Les femmes en maçonnerie au musée de la FM de Bruxelles 1717-2017 | Musée Belge de la Franc-Maçonnerie

Les femmes frappent à la porte du Temple. 1717-2017

Par Laetitia CARLIER, Conservateur et Commissaire de l’exposition.

L’accession des femmes en Maçonnerie est une histoire récente et le résultat d’un long cheminement. Ce dernier est étroitement lié à l’évolution de notre société : au développement de mouvements féministes, aux batailles menées pour l’égalité des droits et la reconnaissance civile des femmes, etc…

Ces combats ont été menés par des femmes mais aussi par des hommes.
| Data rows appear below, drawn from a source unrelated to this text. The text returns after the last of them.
Lemma memo_post_trans m1 m2 m3 : memo_post m1 m2 -> memo_post m2 m3 -> memo_post m1 m3.
Proof.
  intros [H1 H1'] [H2 H2']. split; [|auto].
  intros x c Hx. apply H2 in Hx as [Hx|Hx]; auto.
Qed.

(** Entries are right unless they belong to a strict ancestor of [b]. *)
Definition memo_pre (memo : gmap Z Z) (b : Z) : Prop :=
  forall x c, memo !! x = Some c -> longest x c \/ tc edge x b.

Lemma best_loop fuel l : forall m memo m' memo',
  (forall s, s ∈ l -> Acc back s) ->
  (forall s memo c memo', s ∈ l -> memo_pre memo s ->
     best succ cost nodes fuel s memo = Some (c, memo') ->
     longest s c /\ memo_post memo memo') ->
  (forall s, s ∈ l -> memo_pre memo s) ->
  fold_left (best_body fuel) l (Some (m, memo)) = Some (m', memo') ->
  memo_post memo memo' /\
  exists cs, Forall2 longest l cs /\
    m' = fold_left (fun m c => Some (match m with None => c | Some m => Z.max m c end)) cs m.
Proof.
  induction l as [|s l IHl]; intros m memo m' memo' Hacc IH Hpre H.
  - simpl in H. simplify_eq. split; [split; auto|]. by exists [].
  - cbn [fold_left] in H.
    destruct (best succ cost nodes fuel s memo) as [[c memo1]|] eqn:Hb;
      [|by rewrite best_body_none in H].
    destruct (IH s memo c memo1) as [Hlc Hp1]; [set_solver|apply Hpre; set_solver|done|].
    apply IHl in H as [Hp2 (cs & Hcs & ->)].
    + split; [by eapply memo_post_trans|]. exists (c :: cs). split; [by constructor|done].
    + set_solver.
    + intros; eapply IH; eauto; set_solver.
    + intros s' Hs' x c' Hx. destruct Hp1 as [Hp1 _].
      apply Hp1 in Hx as [Hx|Hx]; [|by left]. eapply Hpre; eauto; set_solver.
Qed.

(** The running maximum of the loop. *)
Lemma max_fold (cs : list Z) m :
  fold_left (fun m c => Some (match m with None => c | Some m => Z.max m c end)) cs (Some m)
  = Some (fold_left Z.max cs m).
Proof. revert m; induction cs as [|c cs IH]; intros m; simpl; auto. Qed.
Par exemple, l’enseignement a été le premier droit de la femme dans notre pays, grâce à des frères comme Charles Buls, Pierre Tempels, Auguste Couvreur… et bien d’autres, qui ont contribué à la laïcisation de l’enseignement et à son accès aux filles.

La franc-maçonnerie, en tant que reflet de la société, s’emploie peu à peu à entrevoir la femme capable de réfléchir librement, d’exercer ses droits : elle s’oriente vers un combat plus social, qui lui donne accès à de nouvelles professions.
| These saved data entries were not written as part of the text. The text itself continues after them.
(** The three section headers and their names. *)
Lemma built_shdrs :
  read_shdr blob so 64 0 = Ok (Shdr 0 0 0 0 0) /\
  read_shdr blob so 64 1 = Ok (Shdr 1 1 0x6 64 (len text)) /\
  read_shdr blob so 64 2 = Ok (Shdr 8 3 0 (64 + len text) 17).
Proof.
  pose proof text_pos. pose proof len_front as Hf.
  assert (len (front ++ _elf_shstr) = so) as Hs
    by (rewrite len_app, Hf; change (len _elf_shstr) with 17; unfold so; lia).
  split_and!.
  - replace blob with ((front ++ _elf_shstr) ++ shdr_bytes 0 0 0 0 0 ++
      shdr_bytes 1 1 0x6 64 (len text) ++ shdr_bytes 8 3 0 (64 + len text) 17)
      by (unfold blob, front; by rewrite <- !app_assoc).
    apply read_shdr_built; rewrite ?Hs; unfold so, SSIZE_MAX; lia.
  - replace blob with ((front ++ _elf_shstr ++ shdr_bytes 0 0 0 0 0) ++
      shdr_bytes 1 1 0x6 64 (len text) ++ shdr_bytes 8 3 0 (64 + len text) 17)
      by (unfold blob, front; by rewrite <- !app_assoc).
    apply read_shdr_built; rewrite ?app_assoc, ?(len_app (front ++ _)), ?Hs;
      change (len (shdr_bytes 0 0 0 0 0)) with 64; unfold so, SSIZE_MAX; lia.
  - replace blob with ((front ++ _elf_shstr ++ shdr_bytes 0 0 0 0 0 ++
      shdr_bytes 1 1 0x6 64 (len text)) ++ shdr_bytes 8 3 0 (64 + len text) 17 ++ [])
      by (unfold blob, front; rewrite app_nil_r; by rewrite <- !app_assoc).
    apply read_shdr_built; rewrite ?(app_assoc front), ?(len_app (front ++ _)), ?Hs, ?len_app;
      change (len (shdr_bytes 0 0 0 0 0)) with 64;
      change (len (shdr_bytes 1 1 0x6 64 (len text))) with 64; unfold so, SSIZE_MAX; lia.
Qed.

Lemma built_names :
  section_name blob (64 + len text) 0 = Ok [] /\
  section_name blob (64 + len text) 1 = Ok (encode ".text") /\
  section_name blob (64 + len text) 8 = Ok (encode "shstrtab").
Proof.
  pose proof len_front as Hf.
  set (tl := shdr_bytes 0 0 0 0 0 ++ shdr_bytes 1 1 0x6 64 (len text) ++
             shdr_bytes 8 3 0 (64 + len text) 17).
  assert (forall p nm k name, _elf_shstr = p ++ nm ++ 0 :: k -> 0 ∉ nm -> name = len p ->
    section_name blob (64 + len text) name = Ok nm) as Hget.
  { intros p nm k name Hk Hn ->.
    replace blob with ((front ++ p) ++ nm ++ 0 :: k ++ tl).
    - apply section_name_mid; [done|]. rewrite len_app, Hf. done.
    - transitivity (front ++ _elf_shstr ++ tl);
        [rewrite Hk|unfold blob, front]; by rewrite <- ?app_assoc. }
  split_and!.
  - apply (Hget [] [] (encode ".text" ++ [0] ++ encode ".shstrtab" ++ [0])); [done|set_solver|done].
  - apply (Hget [0] (encode ".text") (encode ".shstrtab" ++ [0])); [done| |done].
    apply (bool_decide_eq_true_1 _). by vm_compute.
  - apply (Hget ([0] ++ encode ".text" ++ [0] ++ encode ".") (encode "shstrtab") []); [done| |done].
    apply (bool_decide_eq_true_1 _). by vm_compute.
Qed.

Lemma built_section : elf_section_bytes blob None = Ok text.
Proof.
  pose proof text_pos as Hp. pose proof text_len.
  destruct built_header as (H1 & H2 & H3 & H4). destruct built_shdrs as (S0 & S1 & S2).
  destruct built_names as (N0 & N1 & N2).
  unfold elf_section_bytes.
  change (bytes_eqb (slice 0 4 blob) [127; 69; 76; 70]) with true.
  change (at_index blob 4) with (Ok 2). change (at_index blob 5) with (Ok 1).
  cbn [negb Z.eqb Pos.eqb]. rewrite H1, H2, H3, H4, S2. cbn [sh_offset].
  change (indices 3) with [0; 1; 2]. cbn [exec_progbits].
  rewrite S0, S1, S2. cbn [sh_name sh_type sh_flags sh_offset sh_size].
  rewrite N0, N1, N2.
  cbn [Z.eqb Pos.eqb andb Z.land Pos.land Pos.Ndouble Pos.Nsucc_double Z.of_N negb].
  destruct (Z.eqb_spec (len text) 0); [lia|]. cbn [negb]. f_equal.
  replace 64 with (len (elf_head ++ le_bytes 8 so ++ elf_tail)) by done.
  replace blob with ((elf_head ++ le_bytes 8 so ++ elf_tail) ++ text ++ _elf_shstr ++
    shdr_bytes 0 0 0 0 0 ++ shdr_bytes 1 1 0x6 64 (len text) ++
    shdr_bytes 8 3 0 (64 + len text) 17) by (unfold blob; by rewrite <- !app_assoc).
  apply slice_mid.
Qed.
End built.

(** Reading back what the builder wrote: for every non-empty payload the
    automatic section search of the reader finds exactly that payload in the
    object [_elf] builds around it. *)
Theorem elf_roundtrip text : text <> [] -> len text <= 2 ^ 62 ->
  exists blob, _elf text = Ok blob /\ elf_section_bytes blob None = Ok text.
Proof.
  intros Hne Hlen. eexists. split; [by apply _elf_eq|]. by apply built_section.
Qed.

Lemma elf_roundtrip_witness : exists blob,
  _elf [0x95; 0; 0; 0; 0; 0; 0; 0] = Ok blob /\
  elf_section_bytes blob None = Ok [0x95; 0; 0; 0; 0; 0; 0; 0].
Proof. apply elf_roundtrip; [discriminate|by vm_compute]. Defined.

(** ** What a selected section is *)

Definition exec_candidate (h : shdr) : Prop :=
  sh_type h = 1 /\ Z.land (sh_flags h) 0x4 <> 0 /\ sh_size h <> 0.

Lemma exec_progbits_elem blob shoff entsz stroff idx out :
  exec_progbits blob shoff entsz stroff idx = Ok out -> forall nm off size,
  (nm, off, size) ∈ out <-> exists i h, i ∈ idx /\ read_shdr blob shoff entsz i = Ok h /\
    section_name blob stroff (sh_name h) = Ok nm /\ exec_candidate h /\
    sh_offset h = off /\ sh_size h = size.
Proof.
  revert out. induction idx as [|i idx IH]; intros out H nm off size; simpl in H.
  - simplify_eq. set_solver.
  - destruct (read_shdr blob shoff entsz i) as [h|] eqn:Hh; [|done].
    destruct (section_name blob stroff (sh_name h)) as [n|] eqn:Hn; [|done].
    destruct (exec_progbits blob shoff entsz stroff idx) as [o|] eqn:Ho; [|done].
    specialize (IH o eq_refl nm off size).
    assert (exec_candidate h <-> (sh_type h =? 1) && negb (Z.land (sh_flags h) 0x4 =? 0)
      && negb (sh_size h =? 0) = true) as Hc by (unfold exec_candidate; lia).
    assert ((nm, off, size) ∈ out <->
      exec_candidate h /\ (nm, off, size) = (n, sh_offset h, sh_size h) \/
      (nm, off, size) ∈ o) as ->.
    { rewrite Hc. destruct ((sh_type h =? 1) && _ && _); simplify_eq;
        rewrite ?elem_of_cons; naive_solver. }
    rewrite IH. split.
    + intros [[He [= -> -> ->]]|(k & hk & ? & ?)]; [exists i, h|exists k, hk]; set_solver.
    + intros (k & hk & Hk & Hr & Hnm & He & <- & <-).
      apply elem_of_cons in Hk as [->|Hk]; [left|right; exists k, hk; done].
      rewrite Hh in Hr. injection Hr as <-. rewrite Hn in Hnm. by injection Hnm as <-.
Qed.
L’idée de mixité en maçonnerie émane de frères et non de femmes du monde profane ; et, la création de la première loge exclusivement féminine en Belgique a également pu voir le jour grâce à l’appui de frères belges.

La femme a dû attendre longtemps que la société l’accepte comme personne à part entière dans la vie active et avant que la maçonnerie ne s’ouvre à elle et lui laisse la possibilité de trouver sa place au sein de cette communauté de pensée. Que ce soit par le biais d’une franc-maçonnerie mixte ou uniquement féminine - choix fait selon la sensibilité et les attentes de chacune - la femme en maçonnerie est une histoire récente, mais néanmoins en pleine expansion.
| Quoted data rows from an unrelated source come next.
(** The token of a complete ID that is not a string is ASCII. *)
Lemma id_token p e : is_bytes p -> id_decode p = Ok e ->
  counters_present e /\ value_present e /\ present "id_kind_name" e /\
  (exists z, get "id_kind" e = Some (VInt z)) /\
  (iget "status" e = 1 -> iget "id_kind" e <> 1 ->
   exists v, get "value_hex" e = Some (VStr (hex v)) /\ is_bytes v /\
     forallb (fun x => x <? 128) v = true).
Proof.
  intros Hp H. pose proof (id_keeps p e H) as K. pose proof (id_value p e H) as (_ & V & _).
  split; [all_kept K|]. split; [split; [kept K|]; split; [|split; [|by eexists]]|split; [|split; [kept K|]]].
  - assert (exists z, get "original_length" e = Some (VInt z)) as [z Hz] by kept K. by eexists.
  - unfold id_decode in H. named H.
  - unfold id_decode in H. named H.
  - rewrite (keeps_iget _ _ _ _ _ "status" K), (keeps_iget _ _ _ _ _ "id_kind" K)
      by (first [by apply mem_str_elem | rewrite <- mem_str_elem; discriminate]).
    intros Hs Hk. eexists. split; [exact V|].
    rewrite value_at by (cbn [In]; tauto).
    split; [rewrite ztake_take; auto with py|].
    unfold id_decode in H. guards H. clear H V.
    rewrite value_at in * by (cbn [In]; tauto).
    remember (record_of (value_names "id_kind") VALUE_FORMAT p) as r.
    unfold eqf in *. rewrite !iget_remove in * by discriminate.
    rewrite Hs in *. cbn [mem_Z existsb Z.eqb Pos.eqb orb andb negb] in *.
    destruct (Z.eqb_spec (iget "id_kind" r) 2) as [E|E].
    + cbn [andb] in G2. apply negb_false_iff in G2. by apply json_number_ascii, number_match_iff.
    + destruct (Z.eqb_spec (iget "id_kind" r) 3) as [E3|E3].
      * cbn [andb] in G3. apply negb_false_iff in G3. apply bytes_eqb_eq in G3. by rewrite G3.
      * exfalso. cbn [mem_Z existsb] in G0. clear - G0 G1 E E3 Hk.
        repeat (apply orb_false_iff in G0 as [G0 ?]). lia.
Qed.

(** The flow variant reads as the plain record does, and names its side. *)
Lemma id_flow_token p e : is_bytes p -> id_flow_decode p = Ok e ->
  counters_present e /\ value_present e /\ present "id_kind_name" e /\
  (exists z, get "id_kind" e = Some (VInt z)) /\
  (iget "status" e = 1 -> iget "id_kind" e <> 1 ->
   exists v, get "value_hex" e = Some (VStr (hex v)) /\ is_bytes v /\
     forallb (fun x => x <? 128) v = true).
Proof.
  intros Hp H. destruct (id_flow_inv p e H) as (Hl & _ & _ & ev & Hev & Hk).
  destruct (id_token _ _ (is_bytes_flow_base p Hp Hl) Hev) as (Hc & Hv & Hn & Hi & Ht).
  unfold counters_present, value_present, present, iget in *.
  rewrite !Hk by reflexivity. split; [|done].
  repeat (apply Forall_cons in Hc as [? Hc]; apply Forall_cons_2; [by rewrite Hk|]).
  apply Forall_nil_2.
Qed.

Lemma id_flow_named p e : id_flow_decode p = Ok e ->
  present "flow_status_name" e /\ present "flow_side_name" e.
Proof.
  unfold id_flow_decode. intros H. guards H. apply Ok_inj in H. rewrite <- H.
  unfold update, present. cbn [fold_left fst snd].
  split; eexists; setget; reflexivity.
Qed.

Lemma id_not_flow p e : id_decode p = Ok e -> has "flow_status_name" e = false.
Proof.
  unfold id_decode. intros H. guards H. apply Ok_inj in H. rewrite <- H.
  unfold has. setget. rewrite get_remove_ne by discriminate. reflexivity.
Qed.

Lemma reply_ready p e : reply_decode p = Ok e -> counters_present e /\
  Forall (fun k => present k e) ["status_name"; "status"; "result_present"; "error_present";
    "code_state_name"; "code_state"; "error_code"; "tool_error_state_name"; "tool_error_state";
    "tool_error"].
Proof.
  intros H. pose proof (reply_keeps p e H) as K.
  assert (forall k, (exists z, get k e = Some (VInt z)) -> present k e) as Hp
    by (intros k [z Hz]; by eexists).
  assert (present "status_name" e /\ present "code_state_name" e /\
    present "tool_error_state_name" e) as (N1 & N2 & N3).
  { unfold reply_decode in H. guards H. apply Ok_inj in H. rewrite <- H.
    split_and!; eexists; setget; reflexivity. }
  split; [all_kept K|].
  repeat (apply Forall_cons_2; [first [assumption | apply Hp; kept K]|]). apply Forall_nil_2.
Qed.

Lemma response_ready p e : response_decode p = Ok e -> counters_present e /\
  Forall (fun k => present k e) ["http_status_state_name"; "http_status_state"; "http_status";
    "completion_state_name"; "completion_state"; "transfer_complete"].
Proof.
  intros H. pose proof (response_inv p e H) as (K & _ & _).
  assert (forall k, mem_str k response_names = true ->
    (exists z, get k (record_of response_names RESPONSE_FORMAT p) = Some (VInt z)) ->
    exists z, get k e = Some (VInt z)) as Hk.
  { intros k Hk [z Hz]. rewrite Forall_forall in K. exists z.
    rewrite (K k); [done|by apply mem_str_elem]. }
  assert (forall k, (exists z, get k e = Some (VInt z)) -> present k e) as Hp
    by (intros k [z Hz]; by eexists).
  assert (present "http_status_state_name" e /\ present "completion_state_name" e) as [N1 N2].
  { unfold response_decode in H. cbv zeta in H. guards H. destruct (eqf _ "abi" 2); guards H;
      apply Ok_inj in H; rewrite <- H; split; eexists; setget; reflexivity. }
  split.
  - repeat (apply Forall_cons_2; [apply Hk; [reflexivity|eexists; reflexivity]|]). apply Forall_nil_2.
  - repeat (apply Forall_cons_2;
      [first [assumption | apply Hp, Hk; [reflexivity|eexists; reflexivity]]|]). apply Forall_nil_2.
Qed.

Lemma outcome_row_ok r name state value ab o :
  present (String.append state "_name") r -> present state r -> present value r ->
  exists o', outcome_row r name state value ab o = Ok o'.
Proof.
  intros [a Ha] [b Hb] [c Hc]. unfold outcome_row, item. rewrite Ha, Hb.
  destruct (val_eqb b _); [rewrite Hc|]; by eexists.
Qed.

(** The message-ID branch. *)
Lemma fields_message_id e :
  value_present e -> present "id_kind_name" e -> (exists z, get "id_kind" e = Some (VInt z)) ->
  (iget "status" e = 1 -> iget "id_kind" e <> 1 ->
   exists v, get "value_hex" e = Some (VStr (hex v)) /\ is_bytes v /\
     forallb (fun x => x <? 128) v = true) ->
  (has "flow_status_name" e = true -> present "flow_status_name" e /\ present "flow_side_name" e) ->
  exists ao, fields "message_id" e = Ok ao.
Proof.
  intros Hv [n Hn] [z Hz] Ht Hf. unfold fields. cbn [String.eqb Ascii.eqb Bool.eqb].
  pose proof (string_field_ok e Hv) as [f Hs].
  destruct Hv as ([st Hst] & _ & [sn Hsn] & h & Hh).
  assert (exists value, id_field (VInt z) e = Ok value) as [value Hval].
  { unfold id_field. destruct (val_eqb (VInt z) (VInt 1)) eqn:Ez; [by exists f|].
    unfold item. rewrite Hsn, Hh, Hst. cbv zeta. destruct (val_eqb (VInt st) (VInt 1)) eqn:Es;
      [|by eexists].
    cbn [val_eqb] in Ez, Es. destruct Ht as (v & Hv & Hb & Ha).
    - unfold iget. rewrite Hst. lia.
    - unfold iget. rewrite Hz. lia.
    - rewrite Hv in Hh. injection Hh as <-. cbn [ascii_of_hex].
      rewrite fromhex_hex, Ha by done. by eexists. }
  unfold item at 1. rewrite Hz, Hval. unfold item at 1. rewrite Hn.
  destruct (has "flow_status_name" e); [|by eexists].
  destruct (Hf eq_refl) as [[a Ha] [b Hb]]. unfold item. rewrite Ha, Hb. by eexists.
Qed.

Lemma decoder_ready m kind d p e : In (m, (kind, d)) DECODERS -> is_bytes p -> d p = Ok e ->
  counters_present e /\ exists ao, fields kind e = Ok ao.
Proof.
  unfold DECODERS. cbn [In]. intros Hin Hp H.
  repeat destruct Hin as [[= <- <- <-]|Hin]; [..|done].
  - destruct (method_ready p e H) as [Hc [f Hf]%string_field_ok]. split; [done|].
    unfold fields. rewrite Hf. by eexists.
  - destruct (token_method_ready p e H) as [Hc [f Hf]%string_field_ok]. split; [done|].
    unfold fields. rewrite Hf. by eexists.
  - destruct (target_ready p e H) as (Hc & [f Hf]%string_field_ok & [k Hk]). split; [done|].
    unfold fields, item. rewrite Hf, Hk. by eexists.
  - destruct (reply_ready p e H) as [Hc Hall]. split; [done|].
    repeat (apply Forall_cons in Hall as [? Hall]).
    unfold fields. cbn [String.eqb Ascii.eqb Bool.eqb].
    repeat match goal with Hp : present ?k e |- _ =>
      lazymatch goal with
      | |- context [item k e] => destruct (item_present k e Hp) as (? & -> & _)
      end end.
    destruct (val_eqb _ _); [|by eexists].
    edestruct (outcome_row_ok e "error_code" "code_state" "error_code") as [o1 ->]; [done..|].
    edestruct (outcome_row_ok e "tool_error" "tool_error_state" "tool_error") as [o2 ->]; [done..|].
    by eexists.
  - destruct (response_ready p e H) as [Hc Hall]. split; [done|].
    repeat (apply Forall_cons in Hall as [? Hall]).
    unfold fields. cbn [String.eqb Ascii.eqb Bool.eqb].
    edestruct (outcome_row_ok e "http_status" "http_status_state" "http_status") as [o1 ->]; [done..|].
    edestruct (outcome_row_ok e "local_transfer_complete" "completion_state" "transfer_complete")
      as [o2 ->]; [done..|].
    unfold item. destruct (get "client_tls" e) as [[| | | | | | |t]|]; try by eexists.
    destruct (negb _); by eexists.
  - destruct (id_token p e Hp H) as (Hc & Hv & Hn & Hi & Ht). split; [done|].
    apply fields_message_id; try done. by rewrite (id_not_flow p e H).
  - destruct (id_flow_token p e Hp H) as (Hc & Hv & Hn & Hi & Ht). split; [done|].
    apply fields_message_id; try done. intros _. by apply (id_flow_named p).
Qed.

(** ** Decoders raise [ValueError] only *)

Definition value_error (e : exn) : Prop := exists m, e = ValueError m.

Lemma decode_tls_error p e : decode_tls p = Err e -> value_error e.
Proof.
  unfold decode_tls. cbv zeta. intros H.
  repeat match type of H with
  | (if ?b then _ else _) = Err _ => destruct b; [try (injection H as <-; by eexists)|]
  | Ok _ = Err _ => discriminate H
  end; try discriminate H.
Qed.

Lemma decoder_error m kind d p e : In (m, (kind, d)) DECODERS -> d p = Err e -> value_error e.
Proof.
  unfold DECODERS. cbn [In]. intros Hin H.
  assert (forall q x, id_decode q = Err x -> value_error x) as Hid.
  { unfold id_decode. cbv zeta. intros q x Hx.
    repeat match type of Hx with
    | (if ?b then _ else _) = Err _ => destruct b; [try (injection Hx as <-; by eexists)|]
    end; discriminate Hx. }
  repeat destruct Hin as [[= <- <- <-]|Hin]; [..|done].
  all: unfold method_decode, token_method_decode, target_decode, reply_decode, response_decode,
         id_flow_decode in H; cbv zeta in H; try by eapply Hid.
  all: repeat match type of H with
    | (if ?b then _ else _) = Err _ => destruct b; [try (injection H as <-; by eexists)|]
    | (match decode_tls ?x with _ => _ end) = Err _ =>
        destruct (decode_tls x) eqn:?; [|injection H as <-; by eapply decode_tls_error]
    | (match id_decode ?x with _ => _ end) = Err _ =>
        destruct (id_decode x) eqn:?; [|injection H as <-; by eapply Hid]
    end; try discriminate H.
Qed.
C’est ce que nous souhaitons démontrer dans l’exposition temporaire du Musée belge de la Franc-Maçonnerie grâce à une scénographie qui s’articule selon deux axes :

Une présentation historique retraçant l’évolution de l’accès des femmes aux loges avec un éclairage particulier posé sur notre pays et ses particularismes.

Une exposition de photographies contemporaines réalisées par Henk Van Hellem. C’est dans le cadre de notre manifestation et de son sujet qu’il a effectué une série de portraits en noir et blanc de femmes maçons posant devant un arrière-plan spécifiquement choisi par chacune d’entre-elles.